The only possibility to stop the vicious circle of violence is forgiveness.  In and through forgiveness life begins anew. One is only able to forgive if one is in mimesis with people who have granted forgiveness before.  Forgiveness can be a powerful metaphor of what it means to create and to be created.

These three metaphors, promise, compassion and forgiveness, can set us free from an unprofitable discussion between the theological concept of creation and the scientific concept of nature.

 

Ecology - ‘Ruling and subduing’

 ‘Ruling’ and ‘subduing’ in Genesis 1, 26 and 28 are to be understood in their cultural context of the Bible. For the authors of the Bible, nature is in the first place a threat, a reality to be feared, and chaos. Something is beautiful because it is ordered. From the 16th century onwards our western culture controlled and ‘tamed’ nature more and more. We allow ourselves to praise its beauty because it has lost the character of wildness and chaos.
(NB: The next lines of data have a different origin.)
Lemma backs_back ts a : backs_ok ts a -> backs_ok (ts ++ [Sym AMP]) (ABack a).
Proof.
  intros Hb p k n m Q Hp Ht Hk Hn Hm HQ. rewrite <- app_assoc in Ht. cbn [app] in Ht.
  eapply Hb; [done|done|done|done|done|]. intros c p' m' (Hp' & Ht' & Hc) Hm'. destruct m' as [|m']; [lia|]. cbn [parsebacks].
  apply wp_sym; [lia|done|done| |intros p3 E3; by rewrite Ht' in E3].
  intros ts3 p3 E3 Hp3 Ht3. rewrite Ht' in E3. injection E3 as <-. apply HQ; [|lia]. split; [lia|done].
Qed.

Lemma pipe_exec ts a : exec_ok ts a -> pipe_ok ts a.
Proof.
  intros He p k n Hp Ht Hk Hn. destruct n as [|n]; [lia|]. cbn [parsepipe]. wp_next.
  eapply wp_mono; [apply (He p k); [done|done| |lia]|].
  { apply (ends_mono _ _ _ Hk). intros c. apply sub_stops. by repeat constructor. }
  intros c p1 (Hp1 & Ht1 & Hc). cbn beta. apply wp_sym; [lia|done|done| |].
  - intros ts1 p' E. rewrite Ht1 in E. rewrite E in Hk. by vm_compute in Hk.
  - intros p' _ Hp' Ht'. apply wp_ret. split; [lia|]. split; [congruence|done].
Qed.

Lemma pipe_pipe ts a ts' a' : exec_ok ts a -> pipe_ok ts' a' -> pipe_ok (ts ++ Sym BAR :: ts') (APipe a a').
Proof.
  intros He Hpi p k n Hp Ht Hk Hn. rewrite <- app_assoc in Ht. cbn [app] in Ht. destruct n as [|n]; [lia|]. cbn [parsepipe]. wp_next.
  eapply wp_mono; [apply (He p (Sym BAR :: ts' ++ k)); [done|done|done|lia]|].
  intros c p1 (Hp1 & Ht1 & Hc). cbn beta. apply wp_sym; [lia|done|done| |intros p3 E3; by rewrite Ht1 in E3].
  intros ts3 p3 E3 Hp3 Ht3. rewrite Ht1 in E3. injection E3 as <-.
  wp_next. eapply wp_mono; [apply (Hpi p3 k); [lia|done|done|lia]|]. intros c4 p4 (Hp4 & Ht4 & Hc4). apply wp_ret. split; [lia|done].
Qed.

Lemma args_head ts ws rs k : g_args ts ws rs -> ends stops k -> looks [LPAR] (ts ++ k) = false.
Proof.
  assert (forall ts' rs' k', g_redirs ts' rs' -> looks [LPAR] k' = false -> looks [LPAR] (ts' ++ k') = false) as Hr.
  { intros ts' rs' k' []; [done|]. by destruct k0. }
  intros [ts' rs' Hg|] Hk.
  - apply (Hr _ _ _ Hg). apply (ends_looks _ _ _ Hk). by repeat constructor.
  - rewrite <- app_assoc. by apply (Hr _ rs0).
Qed.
Do ancient societies offer new insights that may open us to new possibilities in dealing with our natural environment? Does their reverence for ‘mother earth’, make nature sacred as a king or godhead, while instead western culturer blames nature because of its resistance to human control?  Is nature being scapegoated by both human approaches to nature?

People have always tried to use nature as a source of prosperity. As such it is an object of rivalling between individuals and nations. The economic and political order they create makes demands on the natural environment. Especially in modernity people tried to control nature and to turn it into a garden, but by doing so they expelled many plants and animals as unsuitable. The lack of variety makes the modern environment a hostile, place to live in. Nature becomes a threat to human beings once again, though along new paths. A new chaos emerges. The dream of total control over nature and culture is vanishing.[6] This dream becomes a nightmare.
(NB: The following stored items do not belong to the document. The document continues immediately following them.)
Definition set_fblk (x : X) (s : fs X) : fs X := mkFs x (icache s).

Definition inode_at (ip : nat) (s : fs X) : inode := default inode0 (icache s !! ip).

Definition upd_inode (ip : nat) (f : inode -> inode) (s : fs X) : fs X :=
  mkFs (fblk s) (alter f ip (icache s)).

Definition on_blk {A} (op : M (mach * X) A) : M (mach * fs X) A := part fblk set_fblk op.

Definition on_ilock {A} (ip : nat) (op : M (mach * sleeplock) A) : M (mach * fs X) A :=
  part (fun s => i_lock (inode_at ip s)) (fun l => upd_inode ip (set_i_lock l)) op.

(** [ip->f] and assignments to [*ip]. *)
Definition iread {A} (f : inode -> A) (ip : nat) : M (mach * fs X) A :=
  on_data (gets (fun s => f (inode_at ip s))).

Definition iset (f : inode -> inode) (ip : nat) : M (mach * fs X) unit :=
  on_data (modify (upd_inode ip f)).

End state.

(** The sleep lock of an inode; the ids below NBUF are those of the buffers. *)
Definition ilock_id (ip : nat) : Z := Z.of_nat (NBUF + ip).

Section fs.
Context {X : Type} `{BL : BlockLayer X} (me : Z) (sb : superblock).

(** ** Blocks *)

Definition BBLOCK (b : Z) : Z := b / BPB + sb_bmapstart sb.
Definition IBLOCK (i : Z) : Z := i / IPB + sb_inodestart sb.

(** Where the inode [inum] is in its block. *)
Definition ioff (inum : Z) : nat := Z.to_nat (64 * (inum mod IPB)).

Definition readsb (dev : Z) : M (mach * fs X) superblock :=
  bp ← on_blk (b_read dev 1);
  d ← on_blk (b_data bp);
  on_blk (b_rel bp);;
  mret (mkSb (getu32 d 0) (getu32 d 4) (getu32 d 8) (getu32 d 12) (getu32 d 16) (getu32 d 20)
          (getu32 d 24)).

Definition bzero (dev bno : Z) : M (mach * X) unit :=
  bp ← b_read dev bno;
  b_modify bp (fun d => replicate (Z.to_nat BSIZE) 0);;
  b_log bp;;
  b_rel bp.

(** [for(bi = 0; bi < BPB && b + bi < sb.size; bi++)], up to the first clear
    bit; [n] is the number of turns left. *)
Fixpoint free_bit (d : list Z) (b : Z) (n : nat) (bi : Z) : option Z :=
  match n with
  | O => None
  | S n =>
      if b + bi <? sb_size sb then
        if bit_clear d bi then Some bi else free_bit d b n (bi + 1)
      else None
  end.

Fixpoint balloc_loop (dev : Z) (bs : list Z) : M (mach * X) Z :=
  match bs with
  | [] => panic "balloc: out of blocks"
  | b :: bs =>
      bp ← b_read dev (BBLOCK b);
      d ← b_data bp;
      match free_bit d b (Z.to_nat BPB) 0 with
      | Some bi =>
          b_modify bp (set_bit bi);;
          b_log bp;;
          b_rel bp;;
          bzero dev (b + bi);;
          mret (b + bi)
      | None => b_rel bp;; balloc_loop dev bs
      end
  end.

(** [for(b = 0; b < sb.size; b += BPB)] *)
Definition groups : list Z :=
  (fun k => Z.of_nat k * BPB) <$> seq 0 (Z.to_nat ((sb_size sb + BPB - 1) / BPB)).

Definition balloc (dev : Z) : M (mach * X) Z := balloc_loop dev groups.

Definition bfree (dev b : Z) : M (mach * X) unit :=
  bp ← b_read dev (BBLOCK b);
  d ← b_data bp;
  if bit_clear d (b mod BPB) then panic "freeing free block" else
  b_modify bp (unset_bit (b mod BPB));;
  b_log bp;;
  b_rel bp.

(** ** Inodes *)

Definition iinit (dev : Z) : M (mach * fs X) superblock :=
  on_mach_of (initlock Licache "icache");;
  mfor (seq 0 NINODE) (fun i => on_ilock i (initsleeplock (ilock_id i) "inode"));;
  readsb dev.

(** The loop of [iget]: the entry that is in use for the inode, or else the
    first free one. *)
Fixpoint iget_scan (dev inum : Z) (l : list inode) (k : nat) (empty : option nat) : option nat * option nat :=
  match l with
  | [] => (None, empty)
  | ip :: l =>
      if (i_ref ip >? 0) && (i_dev ip =? dev) && (i_num ip =? inum) then (Some k, empty)
      else iget_scan dev inum l (S k)
             (match empty with Some e => Some e | None => if i_ref ip =? 0 then Some k else None end)
  end.

Definition iget (dev inum : Z) : M (mach * fs X) nat :=
  critical Licache (
    l ← gets icache;
    match iget_scan dev inum l 0 None with
    | (Some ip, _) => modify (upd_inode ip (fun i => set_i_ref (i_ref i + 1) i));; mret ip
    | (None, None) => panic "iget: no inodes"
    | (None, Some ip) =>
        modify (upd_inode ip (set_i_id dev inum));;
        modify (upd_inode ip (set_i_ref 1));;
        modify (upd_inode ip (set_i_valid 0));;
        mret ip
    end).

Fixpoint ialloc_loop (dev type : Z) (nums : list Z) : M (mach * fs X) nat :=
  match nums with
  | [] => panic "ialloc: no inodes"
  | inum :: nums =>
      bp ← on_blk (b_read dev (IBLOCK inum));
      d ← on_blk (b_data bp);
      if d_type (get_dinode d (ioff inum)) =? 0 then
        on_blk (b_modify bp (zero_dinode (ioff inum)));;
        on_blk (b_modify bp (put16 (ioff inum) type));;
        on_blk (b_log bp);;
        on_blk (b_rel bp);;
        iget dev inum
      else
        on_blk (b_rel bp);;
        ialloc_loop dev type nums
  end.

(** [for(inum = 1; inum < sb.ninodes; inum++)] *)
Definition inums : list Z := Z.of_nat <$> seq 1 (Z.to_nat (sb_ninodes sb) - 1).

Definition ialloc (dev type : Z) : M (mach * fs X) nat := ialloc_loop dev type inums.

Definition iupdate (ip : nat) : M (mach * fs X) unit :=
  i ← iread id ip;
  bp ← on_blk (b_read (i_dev i) (IBLOCK (i_num i)));
  on_blk (b_modify bp (put_dinode (ioff (i_num i)) (i_d i)));;
  on_blk (b_log bp);;
  on_blk (b_rel bp).

Definition idup (ip : nat) : M (mach * fs X) nat :=
  critical Licache (modify (upd_inode ip (fun i => set_i_ref (i_ref i + 1) i)));;
  mret ip.

(** The entries of the array are never null pointers. *)
Definition ilock (ip : nat) : M (mach * fs X) unit :=
  r ← iread i_ref ip;
  if r <? 1 then panic "ilock" else
  on_ilock ip (acquiresleep me (ilock_id ip));;
  i ← iread id ip;
  when (i_valid i =? 0) (
    bp ← on_blk (b_read (i_dev i) (IBLOCK (i_num i)));
    d ← on_blk (b_data bp);
    iset (set_i_d (fun _ => get_dinode d (ioff (i_num i)))) ip;;
    on_blk (b_rel bp);;
    iset (set_i_valid 1) ip;;
    t ← iread (fun i => d_type (i_d i)) ip;
    if t =? 0 then panic "ilock: no type" else mret tt).

Definition iunlock (ip : nat) : M (mach * fs X) unit :=
  h ← on_ilock ip (holdingsleep me (ilock_id ip));
  if negb h then panic "iunlock" else
  r ← iread i_ref ip;
  if r <? 1 then panic "iunlock" else
  on_ilock ip (releasesleep (ilock_id ip)).

(** ** Contents *)

Definition addr_at (ip : nat) (k : nat) : M (mach * fs X) Z :=
  iread (fun i => default 0 (d_addrs (i_d i) !! k)) ip.

Definition set_addr (ip : nat) (k : nat) (v : Z) : M (mach * fs X) unit :=
  iset (set_i_d (fun d => set_d_addrs (<[k := v]> (d_addrs d)) d)) ip.

(** [if((addr = ip->addrs[k]) == 0) ip->addrs[k] = addr = balloc(ip->dev);] *)
Definition addr_alloc (ip : nat) (k : nat) : M (mach * fs X) Z :=
  addr ← addr_at ip k;
  if addr =? 0 then
    dev ← iread i_dev ip;
    addr ← on_blk (balloc dev);
    set_addr ip k addr;;
    mret addr
  else mret addr.

Definition bmap (ip : nat) (bn : Z) : M (mach * fs X) Z :=
  if bn <? NDIRECT then addr_alloc ip (Z.to_nat bn) else
  let bn := bn - NDIRECT in
  if bn <? NINDIRECT then
    addr ← addr_alloc ip (Z.to_nat NDIRECT);
    dev ← iread i_dev ip;
    bp ← on_blk (b_read dev addr);
    d ← on_blk (b_data bp);
    let a := getu32 d (Z.to_nat (4 * bn)) in
    if a =? 0 then
      a ← on_blk (balloc dev);
      on_blk (b_modify bp (put32 (Z.to_nat (4 * bn)) a));;
      on_blk (b_log bp);;
      on_blk (b_rel bp);;
      mret a
    else
      on_blk (b_rel bp);;
      mret a
  else panic "bmap: out of range".

Definition itrunc (ip : nat) : M (mach * fs X) unit :=
  mfor (seq 0 (Z.to_nat NDIRECT)) (fun k =>
    addr ← addr_at ip k;
    when (negb (addr =? 0)) (
      dev ← iread i_dev ip;
      on_blk (bfree dev addr);;
      set_addr ip k 0));;
  ind ← addr_at ip (Z.to_nat NDIRECT);
  when (negb (ind =? 0)) (
    dev ← iread i_dev ip;
    bp ← on_blk (b_read dev ind);
    mfor (seq 0 (Z.to_nat NINDIRECT)) (fun j =>
      d ← on_blk (b_data bp);
      when (negb (getu32 d (4 * j) =? 0)) (on_blk (bfree dev (getu32 d (4 * j)))));;
    on_blk (b_rel bp);;
    on_blk (bfree dev ind);;
    set_addr ip (Z.to_nat NDIRECT) 0);;
  iset (set_i_d (set_d_size 0)) ip;;
  iupdate ip.

Definition iput (ip : nat) : M (mach * fs X) unit :=
  on_ilock ip (acquiresleep me (ilock_id ip));;
  i ← iread id ip;
  when (negb (i_valid i =? 0) && (d_nlink (i_d i) =? 0)) (
    r ← critical Licache (gets (fun s => i_ref (inode_at ip s)));
    when (r =? 1) (
      itrunc ip;;
      iset (set_i_d (set_d_type 0)) ip;;
      iupdate ip;;
      iset (set_i_valid 0) ip));;
  on_ilock ip (releasesleep (ilock_id ip));;
  critical Licache (modify (upd_inode ip (fun i => set_i_ref (i_ref i - 1) i))).

Definition iunlockput (ip : nat) : M (mach * fs X) unit := iunlock ip;; iput ip.

(** [struct stat]: type, dev, ino, nlink, size *)
Record stat := mkStat { st_type : Z; st_dev : Z; st_ino : Z; st_nlink : Z; st_size : Z }.

Definition stati (ip : nat) : M (mach * fs X) stat :=
  i ← iread id ip;
  mret (mkStat (d_type (i_d i)) (i_dev i) (i_num i) (d_nlink (i_d i)) (d_size (i_d i))).

(** The table of device drivers: what [devsw[major].read] and [.write] do, if
    they are not null.  [read] gives its result and the bytes it stored. *)
Record devsw := mkDevsw {
  dev_read : option (nat -> Z -> M (mach * fs X) (Z * list Z));
  dev_write : option (nat -> list Z -> M (mach * fs X) Z) }.

Context (devs : Z -> devsw).

(** The loop of [readi]: [out] is what was copied so far. *)
Fixpoint readi_loop (fuel : nat) (ip : nat) (tot off n : Z) (out : list Z) : M (mach * fs X) (list Z) :=
  match fuel with
  | O => mret out
  | S fuel =>
      if tot <? n then
        addr ← bmap ip (off / BSIZE);
        dev ← iread i_dev ip;
        bp ← on_blk (b_read dev addr);
        let m := Z.min (n - tot) (BSIZE - off mod BSIZE) in
        d ← on_blk (b_data bp);
        on_blk (b_rel bp);;
        readi_loop fuel ip (tot + m) (off + m) n
          (out ++ take (Z.to_nat m) (drop (Z.to_nat (off mod BSIZE)) d))
      else mret out
  end.

(** Every turn but the first and the last copies BSIZE bytes. *)
Definition copy_fuel (n : Z) : nat := Z.to_nat (n / BSIZE + 2).

Definition readi (ip : nat) (off n : Z) : M (mach * fs X) (Z * list Z) :=
  i ← iread id ip;
  if d_type (i_d i) =? T_DEV then
    let major := d_major (i_d i) in
    if (major <? 0) || (major >=? NDEV) then mret (-1, []) else
    match dev_read (devs major) with
    | None => mret (-1, [])
    | Some r => r ip n
    end
  else
  let size := d_size (i_d i) in
  if (off >? size) || (u32 (off + n) <? off) then mret (-1, []) else
  let n := if u32 (off + n) >? size then size - off else n in
  out ← readi_loop (copy_fuel n) ip 0 off n [];
  mret (i32 n, out).

(** The loop of [writei]; it ends with the new [off]. *)
Fixpoint writei_loop (fuel : nat) (ip : nat) (tot off n : Z) (src : list Z) : M (mach * fs X) Z :=
  match fuel with
  | O => mret off
  | S fuel =>
      if tot <? n then
        addr ← bmap ip (off / BSIZE);
        dev ← iread i_dev ip;
        bp ← on_blk (b_read dev addr);
        let m := Z.min (n - tot) (BSIZE - off mod BSIZE) in
        on_blk (b_modify bp (splice (Z.to_nat (off mod BSIZE)) (take (Z.to_nat m) src)));;
        on_blk (b_log bp);;
        on_blk (b_rel bp);;
        writei_loop fuel ip (tot + m) (off + m) n (drop (Z.to_nat m) src)
      else mret off
  end.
Our relationship with subhuman nature depends more than ever before on culture, on the way human beings deal with one another and live together in this world. Is there more hope for both human beings and subhuman nature if people would succeed in establishing more just relationships between themselves, make and keep promises, have compassion and give and receive forgiveness? Do we have to understand ‘ruling’ and ‘subduing’ as an invitation to establish an order of communication? We would still kill animals tot provide us with food but would it be possible to take great care that they have a good life? Can our environment become a promise instead of a threat or being seen as a mere stock of raw material? Can we accept the limits of our environment? Would our natural environment become our ally if we would be able to break down the vicious circles of endless competition between us? What would all this mean in practice? I still do not know, but it seems to me that we have to make haste to find out. 
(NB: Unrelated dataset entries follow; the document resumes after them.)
Lemma add_owned a : owned D' l' a <-> owned D l a \/ a = b.
Proof.
  unfold owned. rewrite Hind. split.
  - intros [H0 [?|(bn' & H1 & E)]]; [left; auto|]. rewrite Haddr in E by done.
    destruct (decide (bn' = bn)); [by right|]. left. eauto.
  - intros [[H0 [?|(bn' & H1 & E)]]| ->]; [by auto|..].
    + split; [done|]. right. exists bn'. split; [done|]. rewrite Haddr by done.
      destruct (decide (bn' = bn)) as [->|]; congruence.
    + split; [done|]. right. exists bn. split; [done|]. rewrite Haddr by done. by rewrite decide_True.
Qed.

Lemma add_byte off : off_ok off -> fbyte D' l' off = fbyte D l off.
Proof.
  intros Ho. pose proof (off_block off Ho) as Hf. unfold fbyte. rewrite Haddr by done.
  destruct (decide (off / BSIZE = bn)) as [->|].
  - rewrite Hz. simpl. destruct (b =? 0); [done|apply Hzero].
  - destruct (nth_addr D l _ =? 0) eqn:E; [done|].
    assert (nth_addr D l (off / BSIZE) ≠ 0) as H0 by lia.
    rewrite Hblk; [done| |by apply owned_addr]. by apply F.
Qed.

Lemma add_addr bn' : in_file bn' -> nth_addr D l bn' ≠ 0 -> nth_addr D' l' bn' = nth_addr D l bn'.
Proof. intros H1 H2. rewrite Haddr by done. destruct (decide (bn' = bn)); congruence. Qed.

End add.
Lemma file_st_alloc s k ip i b x' l' :
  file_st s k ip i -> 0 <= b < sb_size sb -> b_rep x' (k_alloc sb b k) ->
  turned sb (k_data k) (addrs i) (k_data (k_alloc sb b k)) l' (fbyte (k_data k) (addrs i)) ->
  file_st (mkFs x' (<[ip := with_addrs l' i]> (icache s))) (k_alloc sb b k) ip (with_addrs l' i).
Proof.
  intros [] Hb HR T. constructor; try done.
  - by apply geom_alloc.
  - intros c Hc. apply T; [|by apply fs_meta0]. pose proof (g_data _ _ fs_geom0). lia.
  - apply list_lookup_insert_eq. by eapply lookup_lt_Some.
  - apply T.
Qed.

(** The inode and the disk after an operation on the file, which has the
    bytes [g] then. *)
Record mapped_st (T : gset Z) (c f : nat) (m : mach) s k ip i (m' : mach) s' k' (l' : list Z) (g : Z -> Z) : Prop := mkMapped {
  ms_quiet : quiet ∅ m m';
  ms_st : file_st s' k' ip (with_addrs l' i);
  ms_ic : icache s' = <[ip := with_addrs l' i]> (icache s);
  ms_same : same_blocks k k';
  ms_spent : spent sb T c f k k';
  ms_turned : turned sb (k_data k) (addrs i) (k_data k') l' g }.

Lemma mapped_file T c f m s k ip i m' x' k' g :
  quiet ∅ m m' -> file_st s k ip i -> b_rep x' k' -> geom sb k' -> same_blocks k k' -> spent sb T c f k k' ->
  turned sb (k_data k) (addrs i) (k_data k') (addrs i) g ->
  mapped_st T c f m s k ip i m' (mkFs x' (icache s)) k' (addrs i) g.
Proof.
  intros Hm [] HR G Hs Hc HT. pose proof Hs as (Hh & _). constructor; try done.
  - rewrite with_addrs_id. constructor; try done; [|by rewrite Hh|apply HT].
    intros c' Hc'. apply HT; [|by apply fs_meta0]. pose proof (g_data _ _ fs_geom0). lia.
  - rewrite with_addrs_id. symmetry. by apply list_insert_id.
Qed.

Lemma mapped_same T m s k ip i m' x' : quiet ∅ m m' -> file_st s k ip i -> b_rep x' k ->
  mapped_st T 0 0 m s k ip i m' (mkFs x' (icache s)) k (addrs i) (fbyte (k_data k) (addrs i)).
Proof.
  intros Hm F HR. pose proof F as []. apply mapped_file; try done; [apply spent_refl|by apply turned_refl].
Qed.

Lemma mapped_mono T c f c' f' m s k ip i m' s' k' l' g :
  mapped_st T c f m s k ip i m' s' k' l' g -> (c <= c')%nat -> (f <= f')%nat ->
  mapped_st T c' f' m s k ip i m' s' k' l' g.
Proof. intros [] Hc Hf. constructor; try done. by eapply spent_mono. Qed.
 Jordan of Saxony, whom I mentioned at the beginning, wrote several letters to his friend Diana ‘d Andolo, foundress of a Dominican convent. Both are venerated as saints in the Dominican Order. Some of those letters survived; her replies got lost. They are very loving. Many a writer of love letters would be jealous of his ability to write such letters. In his letter of the fifth of August 1234 we read: ‘I have pain at your foot’.[7]  This is compassion. We need something of this compassion when we deal with one another and with our natural environment.

 



[1] S. Theol. I, q. 46, a 2.

[2] S. Theol. I, q. 45, a 3.

[3] This is particularly true of E. Schillebeeckx. See: Philip Kennedy, ‘God and Creation’ in: The Praxis of the Reign of God. An Introduction to the Theology of Edward Schillebeeckx, (M.C. Hilkert and R.J. Schreiter eds), New York 2002, 37-58.

 

[4] Bradford E. Hinze, ‘Eschatology and Ethics’, in: The Praxis of the Reign of God. An Introduction to the Theology of Edward Schillebeeckx, (M.C. Hilkert and R.J. Schreiter eds), New York 2002, 167-184.

 

[5] See: O. Davies, A Theology of Compassion. Metaphysics of Difference and the Renewal of Tradition, Cambridge 2001, 233.

[6]  This is one of the themes in the famous novel by M. Crichton, Jurassic Park, London 1991, (Arrow edition), 312-313.